# 7. Constructing data: waiting_time_chi_sq.csv

**date**
: 2021-04-11

**desc**
: Categorise the waiting times between goals into bandings of 10 minutes.
All waiting times over 90 are comined into a single category of `90+`.

**in**
: "data/out/waiting_times_goals.csv"

**out**
: "data/out/waiting_times_goals_chi_sq.csv"

In [8]:
import pandas as pd
import numpy as np
from scipy.stats import expon
from setup.data import Data
from setup.support import add_bandings_poisson_proc

In [9]:
# read data in
df_in = Data.load_waiting_times_goals()

We calculate the **mean** waiting time and the size of the sample for use generating the **Pr** of a time banding.

In [10]:
mean = df_in["waiting_times"].mean()

In [11]:
size = df_in["waiting_times"].count()

We begin to aggregate the data by first making a copy and then adding a new column `time_banding` to the `DataFrame`.
This represents the category of the `waiting_time`.

In [12]:
# construct the out dataframe
df_out = df_in.copy(deep=True)

In [13]:
help(add_bandings_poisson_proc)

Help on function add_bandings_poisson_proc in module setup.support:

add_bandings_poisson_proc(x: int) -> str
    Returns banding of X, defined as the nearest multiple of 10.
    
    -  If x > 90, then set x to 90.
    -  Else if x is 0, then set x to 10.
    -  Otherwise, while the remainder of x/10 is not 0, increment
    x by 1.
    
    @param, x, int
        an integer representing the waiting time before a goal is
        scored.
    
    @return, int
        the nearest greater multiple of 10



In [14]:
# code the values, bounding them in groups of 10
df_out["time_banding"] = df_out["waiting_times"].apply(add_bandings_poisson_proc)

In [15]:
# aggegate the time_bandings to calculate the observed frequencies
df_chi_sq = df_out.groupby(["time_banding"])[["time_banding"]].count()

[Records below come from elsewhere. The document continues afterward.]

Definition validate_configuration (c : Configurations) : Configurations := {|
  root_path_ := root_path_ c;
  config_path_ := config_path_ c;
  worker_title_ := worker_title_ c;
  write_file_log_ := write_file_log_ c;
  write_console_log_ := write_console_log_ c;
  write_interval_ := write_interval_ c;
  log_root_path_ := if size (log_root_path_ c) =? 0 then root_path_ c else log_root_path_ c;
  high_priority_count_ := if high_priority_count_ c <? 0 then 1 else high_priority_count_ c;
  normal_priority_count_ := if normal_priority_count_ c <? 0 then 2 else normal_priority_count_ c;
  low_priority_count_ := if low_priority_count_ c <? 0 then 1 else low_priority_count_ c;
  redis_host_ := redis_host_ c;
  redis_port_ := if (redis_port_ c <=? 0) || (65535 <? redis_port_ c) then 6379 else redis_port_ c;
  redis_db_index_ := redis_db_index_ c;
  redis_ttl_sec_ := if redis_ttl_sec_ c <? 0 then 3600 else redis_ttl_sec_ c;
  aws_region_ := aws_region_ c;
  aws_access_key_ := aws_access_key_ c;
  aws_secret_key_ := aws_secret_key_ c;
  aws_endpoint_ := aws_endpoint_ c;
  sqs_request_queue_url_ := sqs_request_queue_url_ c;
  sqs_message_group_id_ := sqs_message_group_id_ c;
  sqs_wait_time_seconds_ :=
    if (sqs_wait_time_seconds_ c <? 0) || (20 <? sqs_wait_time_seconds_ c) then 5
    else sqs_wait_time_seconds_ c;
  sqs_visibility_timeout_ := if sqs_visibility_timeout_ c <=? 0 then 60 else sqs_visibility_timeout_ c;
  sqs_max_number_of_messages_ :=
    if (sqs_max_number_of_messages_ c <=? 0) || (10 <? sqs_max_number_of_messages_ c) then 1
    else sqs_max_number_of_messages_ c;
  s3_bucket_ := s3_bucket_ c;
  presign_ttl_sec_ := if presign_ttl_sec_ c <=? 0 then 600 else presign_ttl_sec_ c;
  dlq_path_ := if size (dlq_path_ c) =? 0 then path_div (root_path_ c) "dlq" else dlq_path_ c;
  dlq_max_retry_count_ := if dlq_max_retry_count_ c <? 0 then 3 else dlq_max_retry_count_ c;
  dlq_backlog_alert_count_ := dlq_backlog_alert_count_ c;
  default_timeout_sec_ := if default_timeout_sec_ c <=? 0 then 30 else default_timeout_sec_ c;
  task_whitelist_ := task_whitelist_ c;
|}.

(** Where the constructor looks for the file. *)
Definition config_path (arguments : ArgumentParser) : string :=
  match arg_to_string arguments "--config_path" with
  | Some p => p
  | None => path_div (program_folder arguments) "task_forge_worker_configurations.json"
  end.

Definition with_paths (c : Configurations) (root path : string) : Configurations := {|
  root_path_ := root;
  config_path_ := path;
  worker_title_ := worker_title_ c;
  write_file_log_ := write_file_log_ c;
  write_console_log_ := write_console_log_ c;
  write_interval_ := write_interval_ c;
  log_root_path_ := log_root_path_ c;
  high_priority_count_ := high_priority_count_ c;
  normal_priority_count_ := normal_priority_count_ c;
  low_priority_count_ := low_priority_count_ c;
  redis_host_ := redis_host_ c;
  redis_port_ := redis_port_ c;
  redis_db_index_ := redis_db_index_ c;
  redis_ttl_sec_ := redis_ttl_sec_ c;
  aws_region_ := aws_region_ c;
  aws_access_key_ := aws_access_key_ c;
  aws_secret_key_ := aws_secret_key_ c;
  aws_endpoint_ := aws_endpoint_ c;
  sqs_request_queue_url_ := sqs_request_queue_url_ c;
  sqs_message_group_id_ := sqs_message_group_id_ c;
  sqs_wait_time_seconds_ := sqs_wait_time_seconds_ c;
  sqs_visibility_timeout_ := sqs_visibility_timeout_ c;
  sqs_max_number_of_messages_ := sqs_max_number_of_messages_ c;
  s3_bucket_ := s3_bucket_ c;
  presign_ttl_sec_ := presign_ttl_sec_ c;
  dlq_path_ := dlq_path_ c;
  dlq_max_retry_count_ := dlq_max_retry_count_ c;
  dlq_backlog_alert_count_ := dlq_backlog_alert_count_ c;
  default_timeout_sec_ := default_timeout_sec_ c;
  task_whitelist_ := task_whitelist_ c;
|}.

(** The constructor, with the answer of the file system for the path it asks
    for. *)
Definition make_configurations (arguments : ArgumentParser) (read_file : string → ConfigFile)
    : Configurations * list Event :=
  let path := config_path arguments in
  let '(loaded, es) := load (with_paths default_configurations (program_folder arguments) path) (read_file path) in
  (validate_configuration (parse_arguments loaded arguments), es).

End Construction.

Definition validate_required (c : Configurations) : expected unit :=
  if size (sqs_request_queue_url_ c) =? 0 then Unexpected "sqs_request_queue_url is required"
  else if size (s3_bucket_ c) =? 0 then Unexpected "s3_bucket is required"
  else match task_whitelist_ c with
       | [] => Unexpected "task_whitelist must contain at least one task"
       | _ :: _ => Expected ()
       end.

(** ** The invariant of a constructed configuration *)

(** The ranges the services accept. *)
Record config_ok (c : Configurations) : Prop := {
  ok_redis_port : 1 ≤ redis_port_ c ≤ 65535;
  ok_redis_ttl : 0 ≤ redis_ttl_sec_ c;
  ok_wait_time : 0 ≤ sqs_wait_time_seconds_ c ≤ 20;
  ok_visibility : 1 ≤ sqs_visibility_timeout_ c;
  ok_max_messages : 1 ≤ sqs_max_number_of_messages_ c ≤ 10;
  ok_presign_ttl : 1 ≤ presign_ttl_sec_ c;
  ok_max_retry : 0 ≤ dlq_max_retry_count_ c;
  ok_timeout : 1 ≤ default_timeout_sec_ c;
  ok_high : 0 ≤ high_priority_count_ c;
  ok_normal : 0 ≤ normal_priority_count_ c;
  ok_low : 0 ≤ low_priority_count_ c;
  ok_dlq_path : dlq_path_ c ≠ "";
  ok_log_root : root_path_ c ≠ "" → log_root_path_ c ≠ "";
}.

Lemma path_div_nonempty p q : q ≠ "" → path_div p q ≠ "".
Proof. unfold path_div. intros Hq. repeat case_match; [done|..]; destruct p; simpl; try done. Qed.

Lemma validate_configuration_ok c : config_ok (validate_configuration c).
Proof.
  split; simpl; repeat (case_match; bool_to_prop);
    rewrite ?orb_true_iff in *; bool_to_prop; try lia;
    try (by apply path_div_nonempty); try done;
    intros; intros Heq; rewrite Heq in *; simpl in *; done.
Qed.

Lemma validate_configuration_id c : config_ok c → validate_configuration c = c ∨ root_path_ c = "".
Proof.
  intros []. destruct (decide (root_path_ c = "")) as [|Hroot]; [by right|left].
  specialize (ok_log_root0 Hroot).
  destruct c; unfold validate_configuration; simpl in *.
  f_equal; rewrite ?(proj2 (size_nonzero _)) by done; try done;
    repeat match goal with
    | |- context [?a <? ?b] => destruct (Z.ltb_spec a b); try lia
    | |- context [?a <=? ?b] => destruct (Z.leb_spec a b); try lia
    end; done.
Qed.

(** ** A document that spells out a configuration *)

Definition task_json (t : TaskDefinition) : json := JObject (list_to_map [
  ("name", JString (task_name t));
  ("executable", JString (task_executable t));
  ("description", JString (task_description t))]).

(** Every member under the key of its name. *)
Definition config_json (c : Configurations) : object := list_to_map [
  ("worker_title", JString (worker_title_ c));
  ("write_file_log", JInt64 (write_file_log_ c));
  ("write_console_log", JInt64 (write_console_log_ c));
  ("write_interval", JInt64 (write_interval_ c));
  ("log_root_path", JString (log_root_path_ c));
  ("high_priority_count", JInt64 (high_priority_count_ c));
  ("normal_priority_count", JInt64 (normal_priority_count_ c));
  ("low_priority_count", JInt64 (low_priority_count_ c));
  ("redis_host", JString (redis_host_ c));
  ("redis_port", JInt64 (redis_port_ c));
  ("redis_db_index", JInt64 (redis_db_index_ c));
  ("redis_ttl_sec", JInt64 (redis_ttl_sec_ c));
  ("aws_region", JString (aws_region_ c));
  ("aws_access_key", JString (aws_access_key_ c));
  ("aws_secret_key", JString (aws_secret_key_ c));
  ("aws_endpoint", JString (aws_endpoint_ c));
  ("sqs_request_queue_url", JString (sqs_request_queue_url_ c));
  ("sqs_message_group_id", JString (sqs_message_group_id_ c));
  ("sqs_wait_time_seconds", JInt64 (sqs_wait_time_seconds_ c));
  ("sqs_visibility_timeout", JInt64 (sqs_visibility_timeout_ c));
  ("sqs_max_number_of_messages", JInt64 (sqs_max_number_of_messages_ c));
  ("s3_bucket", JString (s3_bucket_ c));
  ("presign_ttl_sec", JInt64 (presign_ttl_sec_ c));
  ("dlq_path", JString (dlq_path_ c));
  ("dlq_max_retry_count", JInt64 (dlq_max_retry_count_ c));
  ("dlq_backlog_alert_count", JInt64 (dlq_backlog_alert_count_ c));
  ("default_timeout_sec", JInt64 (default_timeout_sec_ c));
  ("task_whitelist", JArray (task_json <$> task_whitelist_ c))].

(** Members hold values of their C++ type: 32-bit integers, and strings
    without NUL (what [c_str] can hold). *)
Definition no_nul (s : string) : Prop := c_str s = s.

Record config_typed (c : Configurations) : Prop := {
  typed_ints : Forall in_int [write_file_log_ c; write_console_log_ c; write_interval_ c;
    high_priority_count_ c; normal_priority_count_ c; low_priority_count_ c; redis_port_ c;
    redis_db_index_ c; sqs_wait_time_seconds_ c; sqs_visibility_timeout_ c;
    sqs_max_number_of_messages_ c; presign_ttl_sec_ c; dlq_max_retry_count_ c;
    dlq_backlog_alert_count_ c; default_timeout_sec_ c];
  typed_strings : Forall no_nul [worker_title_ c; log_root_path_ c; redis_host_ c; aws_region_ c;
    aws_access_key_ c; aws_secret_key_ c; aws_endpoint_ c; sqs_request_queue_url_ c;
    sqs_message_group_id_ c; s3_bucket_ c; dlq_path_ c];
  typed_tasks : Forall (λ t, no_nul (task_name t) ∧ no_nul (task_executable t) ∧
    no_nul (task_description t)) (task_whitelist_ c);
}.

Lemma read_whitelist_tasks ts :
  Forall (λ t, no_nul (task_name t) ∧ no_nul (task_executable t) ∧ no_nul (task_description t)) ts →
  read_whitelist (task_json <$> ts) = (ts, []).
Proof.
  unfold no_nul. induction 1 as [|[n e d] ts (Hn & He & Hd) _ IH]; [done|].
  cbn [fmap list_fmap read_whitelist]. rewrite IH.
  assert (Hr : read_whitelist_entry (task_json (mkTask n e d)) =
               (Some (mkTask (c_str n) (c_str e) (c_str d)), [])) by reflexivity.
  simpl in *. rewrite Hr, Hn, He, Hd. done.
Qed.

Section Lookups.
Context (c : Configurations) (Hc : config_typed c).

Lemma read_int_config key z target :
  config_json c !! key = Some (JInt64 z) → in_int z → read_int (config_json c) key target = z.
Proof.
  intros Hk Hz. unfold read_int. rewrite (proj2 (get_int64_Some _ _ _) Hk). by apply to_int_id.
Qed.

Lemma read_string_config key s target :
  config_json c !! key = Some (JString s) → no_nul s → read_string (config_json c) key target = s.
Proof. intros Hk Hs. unfold read_string. by rewrite (proj2 (get_string_Some _ _ _) Hk). Qed.

(** Reading a document that spells out [c] gives back [c], over any base
    configuration with the same paths. *)
Lemma load_config_json base :
  load_object base (config_json c) = (with_paths c (root_path_ base) (config_path_ base), []).
Proof using Hc.
  destruct Hc as [Hi Hs Ht]. unfold load_object.
  assert (Hw : get_array (config_json c) "task_whitelist" = Some (task_json <$> task_whitelist_ c))
    by reflexivity.
  rewrite Hw, read_whitelist_tasks by done.
  repeat (rewrite Forall_cons in Hi || rewrite Forall_cons in Hs).
  unfold with_paths. f_equal.
  destruct_and?.
  f_equal; first
    [ done
    | apply read_string_config; [reflexivity|done]
    | apply read_int_config; [reflexivity|done]
    | unfold read_long; reflexivity ].
Qed.
End Lookups.

(** ** Properties *)

Section Properties.
Context `{JsonCodec} (log_information : Z).

(** C39: whatever the command line, the file and its content, a constructed
    configuration is within the ranges the code enforces, and its paths are
    set. *)
Theorem make_configurations_in_range arguments read_file :
  config_ok (make_configurations log_information arguments read_file).1.
Proof.
  unfold make_configurations. destruct (load _ _) as [loaded es]. apply validate_configuration_ok.
Qed.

We need to transform the `DataFrame` so it can be used further.

In [16]:
# rename the count column
df_chi_sq.rename(columns={"time_banding": "Observed"}, inplace=True)

In [17]:
# ungroup the data, preserving the count
df_chi_sq.reset_index(inplace=True)

In [18]:
df_chi_sq

Unnamed: 0,time_banding,Observed
0,10,277
1,20,213
2,30,169
3,40,119
4,50,76
5,60,65
6,70,48
7,80,27
8,90,17
9,90+,61


Finally we calculate the probability of a goal occuring in each time banding, so **Pr**(0 $\leq$ X $\leq$ 15), **Pr**(15 $\leq$ X $\leq$ 30), etc.

*This is an awkward algorithm that I think would benefit from making less abstract! Ed.*

We first declare $M(\lambda)$.
Note that argument `scale` in `expon` expects the **standard deviation**.
And so it can be seen that if $s = 1/\lambda$ and $\lambda = 1/\>\overline{x}$, so

$$s = \frac{1}{1/\>\overline{x}} = \overline{x}.$$

In [19]:
# declare m(rate)
m = expon(scale=mean)

In [20]:
# Generate W (10, 20, 30, etc.)
W = np.arange(start=10, stop=91, step=10)

In [21]:
# instantiate the list
Pr = list()

In [22]:
# Need to add F(10) as 0-index of the array has no Pr to subtact
Pr.append(m.cdf(10))

In [23]:
# next substract an F(W) with the preceding F(W) to calculate the Pr goal
# is scored in that interval
k = 1
while (k < W.size):
    Pr.append(m.cdf(W[k]) - m.cdf(W[k-1]))
    k += 1

In [24]:
# add the final Pr(X>=90+)
Pr.append(1 - m.cdf(90))

In [25]:
df_chi_sq["Pr"] = Pr

Add the expected frequencies: Pr * size

In [26]:
# calculate the expected observations
df_chi_sq["Expected"] = df_chi_sq["Pr"] * size

Calculate the chi-squared contributions

In [27]:
df_chi_sq["chi-sq contribution"] = (
    ((df_chi_sq["Observed"] - df_chi_sq["Expected"])**2)/df_chi_sq["Expected"]
)

In [28]:
# output file
df_chi_sq.to_csv(Data.PATH_OUT + "waiting_time_chi_sq.csv", index=False)